The Global Brain is here
9 Billion people will be online by 2030. Everything we do will soon be tracked, logged, recorded and analysed, everywhere and anytime. Technology companies around the world are all building their own Cloud Operating System that can be thought of as huge and constantly learning ‘brain’.
This Global Brain is fed via billions of users contributing via data feeds and mobile devices. Facebook already runs a global social operating system, and LinkedIn runs the ‘OS for work’. Google is truly building a Global Brain. But what will happen to our own brains once we are constantly connected to this miraculous new global brain? Use it or lose it? Will we become useless or irrelevant without it, because we increasingly ‘forget ourselves’? And more importantly – who is in charge of what this brain ‘thinks’?
Beware exponential abdication, de-skilling and ‘forgetting ourselves’
The average pilot on the average commercial flight in the U.S. now spends less than 3 minutes actually flying the plane.
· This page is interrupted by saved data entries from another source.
(** * German vocabulary game: scoring, word pool and daily puzzle

    A shallow embedding of the server-side logic of the game (word-match
    scoring and streaks, hangman scoring, the Redis-backed word pool and its
    enrichment, the seeded shuffle and the daily puzzle cache), together
    with the properties stated about it.

    Conventions of the embedding.
    - A JavaScript string is a [string]: a sequence of code units, here
      restricted to the code units 0..255 (Latin-1), which covers German
      orthography ([ä], [ö], [ü], [ß]).  One [ascii] is one code unit, and
      lower-casing maps code unit to code unit.  Where a word of other
      code units matters, in the classification of a word by its length,
      the word is a list of UTF-16 code units ([Utf16]).
    - A JavaScript number that is the length of an array or of a string,
      an index into one or a 32-bit hash is a [Z]; it stays below 2^32,
      where binary64 arithmetic on integers is exact.  A number that is
      read from the store or summed from what a client sent is a
      [number]: its sums are rounded to binary64, and its decimal text is
      the text of [Number::toString].  The one quotient whose rounding is
      observable (the progress ratio of a lost hangman game) and the random
      index of the shuffle are computed with binary64 primitives.
    - A plain object used as a map is a [JsObject.object]: it lists its
      integer-like keys first, and an assignment to [__proto__] makes no
      property.
    - Redis is explicit state, passed through every operation; a hash is
      the list of its fields in the order they were set. *)

From Stdlib Require Import ZArith QArith Qround Floats Uint63 Lia Ascii.
From stdpp Require Import gmap strings list pretty.

Local Open Scope string_scope.
Local Open Scope list_scope.
Local Open Scope Z_scope.

(** ** JavaScript strings *)

Module JsString.

(** [s.charCodeAt(i)] of a single code unit. *)
Definition charCode (a : ascii) : Z := Z.of_N (N_of_ascii a).

Definition fromCharCode (c : Z) : ascii := ascii_of_N (Z.to_N c).

(** Upper-case letters among the code units 0..255: [A]-[Z], and
    [À]-[Þ] except the multiplication sign (215). *)
Definition isUpper (a : ascii) : bool :=
  let c := charCode a in
  ((65 <=? c) && (c <=? 90)) || ((192 <=? c) && (c <=? 222) && negb (c =? 215)).

Definition lowerChar (a : ascii) : ascii :=
  if isUpper a then fromCharCode (charCode a + 32) else a.

(** [s.toLowerCase()] *)
Fixpoint toLowerCase (s : string) : string :=
  match s with
  | EmptyString => EmptyString
  | String a s' => String (lowerChar a) (toLowerCase s')
  end.

(** White space and line terminators among the code units 0..255:
    TAB, LF, VT, FF, CR, SP and NBSP. *)
Definition isWhiteSpace (a : ascii) : bool :=
  let c := charCode a in
  ((9 <=? c) && (c <=? 13)) || (c =? 32) || (c =? 160).

Fixpoint trimStart (s : string) : string :=
  match s with
  | EmptyString => EmptyString
  | String a s' => if isWhiteSpace a then trimStart s' else s
  end.

(** [trimEnd] drops a character when it is white space and everything
    after it has been dropped too. *)
Fixpoint trimEnd (s : string) : string :=
  match s with
  | EmptyString => EmptyString
  | String a s' =>
      match trimEnd s' with
      | EmptyString => if isWhiteSpace a then EmptyString else String a EmptyString
      | t => String a t
      end
  end.

(** [s.trim()] *)
Definition trim (s : string) : string := trimEnd (trimStart s).

(** [s.length] *)
Definition length (s : string) : Z := Z.of_nat (String.length s).

(** [s.split('')]: the code units of [s]. *)
Definition split_chars (s : string) : list ascii := String.list_ascii_of_string s.

(** Truthiness of a string: every string but the empty one. *)
Definition truthy (s : string) : bool :=
  match s with EmptyString => false | _ => true end.

(** [s.split(':')[0]] and [s.split(':')[1]] for a separator character:
    the text before the first separator, and the text between the first
    and the second one ([None] when there is no separator). *)
Fixpoint split_head (sep : ascii) (s : string) : string * option string :=
  match s with
  | EmptyString => (EmptyString, None)
  | String a s' =>
      if Ascii.eqb a sep then (EmptyString, Some s')
      else let '(h, r) := split_head sep s' in (String a h, r)
  end.

End JsString.

(** ** JavaScript numbers

    The numbers the modelled code produces: integers, [NaN] and the two
    infinities.  A JavaScript number is a binary64 number, so [Num z]
    stands for a number only when [z] has at most 53 significant bits
    (and is below 2^1024); the operations round to such integers. *)

Module JsNumber.

Inductive number : Type :=
| Num (z : Z)
| NaN
| Infinity (negative : bool).

(** The binary64 integer nearest to a natural number, ties to the even
    significand: a number of at most 53 bits is kept, a longer one keeps
    its 53 leading bits, rounded. *)
Definition roundMagnitude (m : Z) : Z :=
  let bits := Z.log2 m + 1 in
  if bits <=? 53 then m
  else
    let shift := bits - 53 in
    let q := Z.shiftr m shift in
    let r := Z.land m (Z.ones shift) in
    let half := Z.shiftl 1 (shift - 1) in
    let q := if (half <? r) || ((half =? r) && Z.odd q) then q + 1 else q in
    Z.shiftl q shift.

(** The number of an exact integer: the nearest binary64 number, which
    is infinite from 2^1024 - 2^970 on. *)
Definition ofZ (z : Z) : number :=
  let m := roundMagnitude (Z.abs z) in
  if m <? 2 ^ 1024 then Num (Z.sgn z * m) else Infinity (z <? 0).

(** [a + b]: the sum of two binary64 numbers is the binary64 number
    nearest to their exact sum. *)
Definition add (a b : number) : number :=
  match a, b with
  | Num x, Num y => ofZ (x + y)
  | NaN, _ | _, NaN => NaN
  | Infinity s, Num _ | Num _, Infinity s => Infinity s
  | Infinity s, Infinity t => if Bool.eqb s t then Infinity s else NaN
  end.

(** [Math.max(a, b)] *)
Definition max (a b : number) : number :=
  match a, b with
  | NaN, _ | _, NaN => NaN
  | Num x, Num y => Num (Z.max x y)
  | Infinity false, _ | _, Infinity false => Infinity false
  | Infinity true, y => y
  | x, Infinity true => x
  end.

(** The digits [s] and the exponent [n] of [Number::toString] for a
    positive integer [m], when [k] digits are enough: [s] has [k] digits,
    [s * 10^(n - k)] is a decimal numeral of the number [m], and among
    such values the one nearest to [m] is taken, the even one on a
    tie. *)
Definition digitsOfLength (m k : Z) : option (Z * Z) :=
  let n0 := Z.of_nat (String.length (pretty m)) in
  let candidate (n s : Z) : list (Z * Z) :=
    if (10 ^ (k - 1) <=? s) && (s <? 10 ^ k)
       && match ofZ (s * 10 ^ (n - k)) with Num m' => m' =? m | _ => false end
    then [(s, n)] else [] in
  let candidates :=
    candidate n0 (m / 10 ^ (n0 - k)) ++ candidate n0 (m / 10 ^ (n0 - k) + 1)
    ++ candidate (n0 + 1) (m / 10 ^ (n0 + 1 - k))
    ++ candidate (n0 + 1) (m / 10 ^ (n0 + 1 - k) + 1) in
  let distance (c : Z * Z) : Z := Z.abs (c.1 * 10 ^ (c.2 - k) - m) in
  fold_left
    (fun best c =>
       match best with
       | None => Some c
       | Some b =>
           if (distance c <? distance b) || ((distance c =? distance b) && Z.even c.1)
           then Some c else Some b
       end)
    candidates None.

(** The least number of digits that is enough, tried from [k] on. *)
Fixpoint shortestDigits (fuel : nat) (m k : Z) : option (Z * Z * Z) :=
  match fuel with
  | O => None
  | S fuel' =>
      match digitsOfLength m k with
      | Some (s, n) => Some (k, s, n)
      | None => shortestDigits fuel' m (k + 1)
      end
  end.

(** The exponent form [d.ddde+x] of a positive integer from 10^21 on;
    17 digits are enough for every binary64 number. *)
Definition exponentForm (m : Z) : string :=
  match shortestDigits 17 m 1 with
  | Some (k, s, n) =>
      match pretty s with
      | String d rest =>
          String d (if k =? 1 then "" else String "." rest)
          +:+ "e+" +:+ pretty (n - 1)
      | EmptyString => ""
      end
  | None => pretty m
  end.

(** [n.toString()]: an integer below 10^21 is printed with all its
    digits, a greater one in exponent form. *)
Definition toString (n : number) : string :=
  match n with
  | Num z =>
      if Z.abs z <? 10 ^ 21 then pretty z
      else (if z <? 0 then "-" else "") +:+ exponentForm (Z.abs z)
  | NaN => "NaN"
  | Infinity false => "Infinity"
  | Infinity true => "-Infinity"
  end.

(** The value of a digit in radix 10 or 16. *)
Definition digitValue (radix : Z) (a : ascii) : option Z :=
  let c := JsString.charCode a in
  let v := if (48 <=? c) && (c <=? 57) then Some (c - 48)
           else if (97 <=? c) && (c <=? 102) then Some (c - 87)
           else if (65 <=? c) && (c <=? 70) then Some (c - 55)
           else None in
  match v with
  | Some d => if d <? radix then Some d else None
  | None => None
  end.

(** The longest prefix of digits, read left to right; [None] when the
    text does not start with a digit. *)
Fixpoint parseDigits (radix : Z) (acc : option Z) (s : string) : option Z :=
  match s with
  | EmptyString => acc
  | String a s' =>
      match digitValue radix a with
      | Some d => parseDigits radix (Some (default 0 acc * radix + d)) s'
      | None => acc
      end
  end.

Definition parseUnsigned (s : string) : option Z :=
  match s with
  | String "0" (String "x" s') | String "0" (String "X" s') => parseDigits 16 None s'
  | _ => parseDigits 10 None s
  end.

(** [parseInt(s)] with no radix argument: leading white space is
    skipped, a sign is read, a [0x] prefix selects radix 16, and the
    longest prefix of digits is the value, as a number; [NaN] when there
    is none.  (Beyond 20 significant digits an implementation may read
    the further digits as zeros; the model reads them all.) *)
Definition parseInt (s : string) : number :=
  match JsString.trimStart s with
  | String "-" s' =>
      match parseUnsigned s' with Some v => ofZ (- v) | None => NaN end
  | String "+" s' =>
      match parseUnsigned s' with Some v => ofZ v | None => NaN end
  | s' =>
      match parseUnsigned s' with Some v => ofZ v | None => NaN end
  end.

(** *** Binary64 *)

Definition float_of_Z (z : Z) : float :=
  if z <? 0 then PrimFloat.opp (PrimFloat.of_uint63 (Uint63.of_Z (- z)))
  else PrimFloat.of_uint63 (Uint63.of_Z z).

(** [Math.floor(f)]: a finite binary64 is [(-1)^s * m * 2^e], and a shift
    by a negative amount is a shift to the right, which rounds towards
    minus infinity. *)
Definition floor (f : float) : number :=
  match Prim2SF f with
  | S754_zero _ => Num 0
  | S754_finite s m e => Num (Z.shiftl (if s then Z.neg m else Z.pos m) e)
  | S754_infinity s => Infinity s
  | S754_nan => NaN
  end.

End JsNumber.

Export JsNumber(number, Num, NaN, Infinity).

(** ** JavaScript arrays *)

Module JsArray.

(** [array[i]]: [None] is [undefined], the value of a read outside the
    array. *)
Definition item {A : Type} (array : list A) (i : Z) : option A :=
  if 0 <=? i then array !! Z.to_nat i else None.

(** [array.length] *)
Definition length {A : Type} (array : list A) : Z := Z.of_nat (List.length array).

(** [array.slice(0, count)]: a negative count is counted from the end. *)
Definition slice0 {A : Type} (array : list A) (count : Z) : list A :=
  if 0 <=? count then take (Z.to_nat count) array
  else take (Z.to_nat (length array + count)) array.

(** [[...new Set(array)]]: the first occurrence of every string, in
    order. *)
Fixpoint unique (seen : list string) (array : list string) : list string :=
  match array with
  | [] => []
  | x :: rest =>
      if bool_decide (x ∈ seen) then unique seen rest
      else x :: unique (x :: seen) rest
  end.

End JsArray.

(** ** JavaScript objects used as maps *)

Module JsObject.

(** The own properties of a plain object whose values are strings, in
    the order of their creation. *)
Definition object : Type := list (string * string).

(** An array index: the canonical numeral of an integer from 0 to
    2^32 - 2. *)
Definition arrayIndex (k : string) : option Z :=
  match JsNumber.parseDigits 10 None k with
  | Some v => if (v <=? 4294967294) && String.eqb (pretty v) k then Some v else None
  | None => None
  end.

(** A property that exists takes the new value and keeps its place, a
    new property is created after the others. *)
Fixpoint put (o : object) (k v : string) : object :=
  match o with
  | [] => [(k, v)]
  | (k', v') :: o' => if String.eqb k' k then (k, v) :: o' else (k', v') :: put o' k v
  end.

(** [o[k] = v] for a string [v].  The key [__proto__] names the accessor
    of [Object.prototype], whose setter ignores a value that is not an
    object: no property is created. *)
Definition set (o : object) (k v : string) : object :=
  if String.eqb k "__proto__" then o else put o k v.

(** [o[k]] for an own property [k]. *)
Definition getOwn (o : object) (k : string) : option string :=
  snd <$> List.find (fun kv => String.eqb kv.1 k) o.

Fixpoint insertIndex (i : Z) (k : string) (sorted : list (Z * string)) : list (Z * string) :=
  match sorted with
  | [] => [(i, k)]
  | (j, k') :: rest =>
      if i <? j then (i, k) :: sorted else (j, k') :: insertIndex i k rest
  end.

(** [Object.keys(o)]: the array indices in ascending order, then the
    other keys in the order of their creation. *)
Definition keys (o : object) : list string :=
  let indices :=
    fold_right
      (fun kv sorted =>
         match arrayIndex kv.1 with
         | Some i => insertIndex i kv.1 sorted
         | None => sorted
         end)
      [] o in
  let others :=
    List.filter (fun k => match arrayIndex k with Some _ => false | None => true end)
      (fst <$> o) in
  (snd <$> indices) ++ others.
Pilots that ‘forget how to fly’ has become a major concern for airlines as the so-called glass cockpit problem is growing exponentially. Increased automation has made it virtually impossible for a human to jump into a dangerous situation in often less than 10 seconds, and still make the right decision.
Are we slowly forgetting what it means to be human, too? Many people will not eat anywhere that TripAdvisor will not recommend, whilst others don’t go to sleep without monitoring devices strapped to their wrists. Even the most primal of human functions are now automatable – I read the other day that a new bluetooth device measures the temperature of a pregnant woman’s birth canal, in order to predict when contractions will set in!
Our blind trust in technology, and our inclination towards viewing machines as superior, per se, is truly frightening. The first major accidents with self-driving cars are happening everywhere – and not usually because the system actually malfunctioned, but because the driver overestimated what the autopilot can actually do. Similarly, large corporations are increasingly let HR analytics software measure the performance of their employees, and then decide who is dispensable based on that information. I believe that we must maintain faith in those human elements that technology will and should never replace: instinct, creativity, empathy, intuition and imagination (what I call the Androrithms in my book).
The future is by not something to be feared – in fact, I believe that is better than we tend to think! But without global governance and the injection of ethics and humanity into the dialogue, there’s no knowing where the unstoppable tech revolution will take us.
This is why I have been proposing the creation of a Global Digital Ethics Council (GDEC) that would provide guidance to governments and businesses alike.
Societies are driven by their technology but defined by their humanity!